§ **What is needed**
Search the records for the string "Require", then copy each line where it appears.

Saved data entries:
(* ===== verification/Boot.v ===== *)
(** * Times and queue indices of a boot (aos/events/logging/boot_timestamp.h)

    The monotonic clock and the queue indices of a node start over when it
    reboots; these types carry the number of the boot with them. *)

From Stdlib Require Import ZArith Lia.
From stdpp Require Import base numbers option.
From S2P Require Import Prelude.
Open Scope Z_scope.

(** Time points are nanoseconds in an [int64_t]. *)
Definition monotonic_min_time : Z := i64_min.
Definition monotonic_max_time : Z := i64_max.
Definition distributed_max_time : Z := i64_max.
Definition realtime_min_time : Z := i64_min.

Record BootTimestamp := mkBT { bt_boot : Z; bt_time : Z }.
#[global] Instance BootTimestamp_eq_dec : EqDecision BootTimestamp.
Proof. solve_decision. Defined.

Definition BootTimestamp_min_time : BootTimestamp := mkBT 0 monotonic_min_time.
Definition BootTimestamp_max_time : BootTimestamp := mkBT (2 ^ 64 - 1) monotonic_max_time.
Definition BootTimestamp_epoch : BootTimestamp := mkBT 0 0.

Definition bt_lt (a b : BootTimestamp) : bool :=
  if negb (bt_boot a =? bt_boot b) then bt_boot a <? bt_boot b else bt_time a <? bt_time b.
Definition bt_le (a b : BootTimestamp) : bool :=
  if negb (bt_boot a =? bt_boot b) then bt_boot a <=? bt_boot b else bt_time a <=? bt_time b.
Definition bt_ge (a b : BootTimestamp) : bool :=
  if negb (bt_boot a =? bt_boot b) then bt_boot b <=? bt_boot a else bt_time b <=? bt_time a.
Definition bt_gt (a b : BootTimestamp) : bool :=
  if negb (bt_boot a =? bt_boot b) then bt_boot b <? bt_boot a else bt_time b <? bt_time a.
Definition bt_eq (a b : BootTimestamp) : bool :=
  (bt_boot a =? bt_boot b) && (bt_time a =? bt_time b).
Definition bt_ne (a b : BootTimestamp) : bool :=
  negb (bt_boot a =? bt_boot b) || negb (bt_time a =? bt_time b).

Definition bt_add (a : BootTimestamp) (d : Z) : result BootTimestamp :=
  t ← i64 (bt_time a + d); Ok (mkBT (bt_boot a) t).
Definition bt_sub (a : BootTimestamp) (d : Z) : result BootTimestamp :=
  t ← i64 (bt_time a - d); Ok (mkBT (bt_boot a) t).

Record BootQueueIndex := mkBQ { bq_boot : Z; bq_index : Z }.
#[global] Instance BootQueueIndex_eq_dec : EqDecision BootQueueIndex.
Proof. solve_decision. Defined.

Definition BootQueueIndex_Invalid : BootQueueIndex := mkBQ (2 ^ 64 - 1) (2 ^ 32 - 1).
Definition bq_eq (a b : BootQueueIndex) : bool :=
  (bq_index a =? bq_index b) && (bq_boot a =? bq_boot b).
Definition bq_ne (a b : BootQueueIndex) : bool :=
  negb (bq_index a =? bq_index b) || negb (bq_boot a =? bq_boot b).
Definition bq_lt (a b : BootQueueIndex) : bool :=
  if bq_boot a =? bq_boot b then bq_index a <? bq_index b else bq_boot a <? bq_boot b.
Definition bq_gt (a b : BootQueueIndex) : bool :=
  if bq_boot a =? bq_boot b then bq_index b <? bq_index a else bq_boot b <? bq_boot a.

(** ** The comparisons form one order *)

(** Turns comparisons into integer facts, one case of the boots at a time. *)
Ltac boot_order :=
  unfold bt_lt, bt_le, bt_ge, bt_gt, bt_eq, bt_ne, bq_lt, bq_gt, bq_eq, bq_ne in *;
  repeat match goal with
  | |- context [negb ?b] => destruct b eqn:?; cbn [negb] in *
  | H : context [negb ?b] |- _ => destruct b eqn:?; cbn [negb] in *
  | H : context [if ?b then _ else _] |- _ => destruct b eqn:?
  | |- context [if ?b then _ else _] => destruct b eqn:?
  end; rewrite ?andb_true_iff, ?Z.eqb_eq, ?Z.eqb_neq, ?Z.ltb_lt, ?Z.leb_le, ?Z.ltb_ge, ?Z.leb_gt in *; try lia.

Lemma bt_lt_trans a b c : bt_lt a b = true -> bt_lt b c = true -> bt_lt a c = true.
Proof. intros. boot_order. Qed.

Lemma bt_lt_irrefl a : bt_lt a a = false.
Proof. boot_order. Qed.

Lemma bt_le_lt a b : bt_le a b = negb (bt_lt b a).
Proof. apply eq_true_iff_eq. rewrite negb_true_iff. unfold bt_le, bt_lt.
  rewrite (Z.eqb_sym (bt_boot b)). destruct (Z.eqb_spec (bt_boot a) (bt_boot b)); cbn [negb];
  rewrite Z.leb_le, Z.ltb_ge; done. Qed.

Lemma bt_ge_le a b : bt_ge a b = bt_le b a.
Proof. unfold bt_ge, bt_le. by rewrite Z.eqb_sym. Qed.

Lemma bt_gt_lt a b : bt_gt a b = bt_lt b a.
Proof. unfold bt_gt, bt_lt. by rewrite Z.eqb_sym. Qed.

Lemma bt_le_trans a b c : bt_le a b = true -> bt_le b c = true -> bt_le a c = true.
Proof. intros. boot_order. Qed.

Lemma bt_le_refl a : bt_le a a = true.
Proof. rewrite bt_le_lt, bt_lt_irrefl. done. Qed.

Lemma bt_lt_le a b : bt_lt a b = true -> bt_le a b = true.
Proof. intros. boot_order. Qed.

Lemma bt_le_lt_trans a b c : bt_le a b = true -> bt_lt b c = true -> bt_lt a c = true.
Proof. intros. boot_order. Qed.

Lemma bt_lt_le_trans a b c : bt_lt a b = true -> bt_le b c = true -> bt_lt a c = true.
Proof. intros. boot_order. Qed.

Lemma bt_le_antisym a b : bt_le a b = true -> bt_le b a = true -> a = b.
Proof. destruct a, b. intros H1 H2. f_equal; boot_order; simpl in *; lia. Qed.

Lemma bt_eq_spec a b : bt_eq a b = true <-> a = b.
Proof.
  destruct a, b. unfold bt_eq; simpl. rewrite andb_true_iff, !Z.eqb_eq.
  split; [by intros [-> ->]|by intros [= -> ->]].
Qed.

Lemma bt_ne_eq a b : bt_ne a b = negb (bt_eq a b).
Proof. unfold bt_ne, bt_eq. by rewrite negb_andb. Qed.

#[export] Hint Resolve bt_le_refl bt_lt_le : aos.
#[export] Hint Resolve bt_le_trans : aos.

§ **Solution to this exercise**
From Stdlib Require Import ZArith Lia.
From stdpp Require Import base numbers option.
From S2P Require Import Prelude.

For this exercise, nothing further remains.